:: Your assignment ::
Give every entry again precisely as it appears.

:: Data for this task ::
===============

Lemma df_main_never_overwrites_witness :
  store (df_main stub_runtime example_diffusers (Args "hub/sd" "out" true true)
           pipeline_disk).2 !! "out/vae.tensors"
  = store pipeline_disk !! "out/vae.tensors".
Proof.
  apply (df_main_never_overwrites stub_runtime example_diffusers
           (Args "hub/sd" "out" true true) pipeline_disk example_pipeline).
  - reflexivity.
  - exact pipeline_disk_probes.
  - by apply keeps_silent.
  - by apply keeps_silent.
  - intros e v u. by apply keeps_silent.
  - right. left. left. reflexivity.
Defined.

Lemma df_main_validation_needs_vae_config_witness :
  exists e,
    (df_main stub_runtime example_diffusers (Args "hub/sd" "out" true false)
       empty_bucket).1 = Raised e.
Proof.
  apply (df_main_validation_needs_vae_config stub_runtime example_diffusers
           (Args "hub/sd" "out" true false) empty_bucket example_pipeline).
  - reflexivity.
  - reflexivity.
  - reflexivity.
  - reflexivity.
  - vm_compute. reflexivity.
  - by apply keeps_silent.
  - by apply keeps_silent.
Defined.

Lemma unopened_config_is_not_retried_witness :
  (model_from_json stub_runtime "out/model-config.json" example_class
     empty_disk).1 = Raised (StorageError NotFound)
  /\ (model_from_config_class "out/model-config.json" example_class
        lenient_config empty_disk).1 = Raised (StorageError NotFound).
Proof.
  pose proof (unopened_config_is_not_retried stub_runtime
                "out/model-config.json" example_class lenient_config empty_disk
                NotFound eq_refl eq_refl) as (H1 & _ & H2 & _).
  split; [exact H2|exact H1].
Defined.

Lemma output_prefix_loses_one_separator_witness :
  strip_output_prefix "out//" = Returned "out/"
  /\ hf_main stub_runtime example_transformers
       (Args "hub/model" "" true false) empty_bucket
     = (Raised IndexError, empty_bucket).
Proof.
  destruct (output_prefix_loses_one_separator stub_runtime) as (_ & Hone & Hempty).
  split; [exact (Hone "out")|apply Hempty].
Defined.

===============

:: Result for this exercise ::
Lemma df_main_never_overwrites_witness :
  store (df_main stub_runtime example_diffusers (Args "hub/sd" "out" true true)
           pipeline_disk).2 !! "out/vae.tensors"
  = store pipeline_disk !! "out/vae.tensors".
Proof.
  apply (df_main_never_overwrites stub_runtime example_diffusers
           (Args "hub/sd" "out" true true) pipeline_disk example_pipeline).
  - reflexivity.
  - exact pipeline_disk_probes.
  - by apply keeps_silent.
  - by apply keeps_silent.
  - intros e v u. by apply keeps_silent.
  - right. left. left. reflexivity.
Defined.

Lemma df_main_validation_needs_vae_config_witness :
  exists e,
    (df_main stub_runtime example_diffusers (Args "hub/sd" "out" true false)
       empty_bucket).1 = Raised e.
Proof.
  apply (df_main_validation_needs_vae_config stub_runtime example_diffusers
           (Args "hub/sd" "out" true false) empty_bucket example_pipeline).
  - reflexivity.
  - reflexivity.
  - reflexivity.
  - reflexivity.
  - vm_compute. reflexivity.
  - by apply keeps_silent.
  - by apply keeps_silent.
Defined.

Lemma unopened_config_is_not_retried_witness :
  (model_from_json stub_runtime "out/model-config.json" example_class
     empty_disk).1 = Raised (StorageError NotFound)
  /\ (model_from_config_class "out/model-config.json" example_class
        lenient_config empty_disk).1 = Raised (StorageError NotFound).
Proof.
  pose proof (unopened_config_is_not_retried stub_runtime
                "out/model-config.json" example_class lenient_config empty_disk
                NotFound eq_refl eq_refl) as (H1 & _ & H2 & _).
  split; [exact H2|exact H1].
Defined.

Lemma output_prefix_loses_one_separator_witness :
  strip_output_prefix "out//" = Returned "out/"
  /\ hf_main stub_runtime example_transformers
       (Args "hub/model" "" true false) empty_bucket
     = (Raised IndexError, empty_bucket).
Proof.
  destruct (output_prefix_loses_one_separator stub_runtime) as (_ & Hone & Hempty).
  split; [exact (Hone "out")|apply Hempty].
Defined.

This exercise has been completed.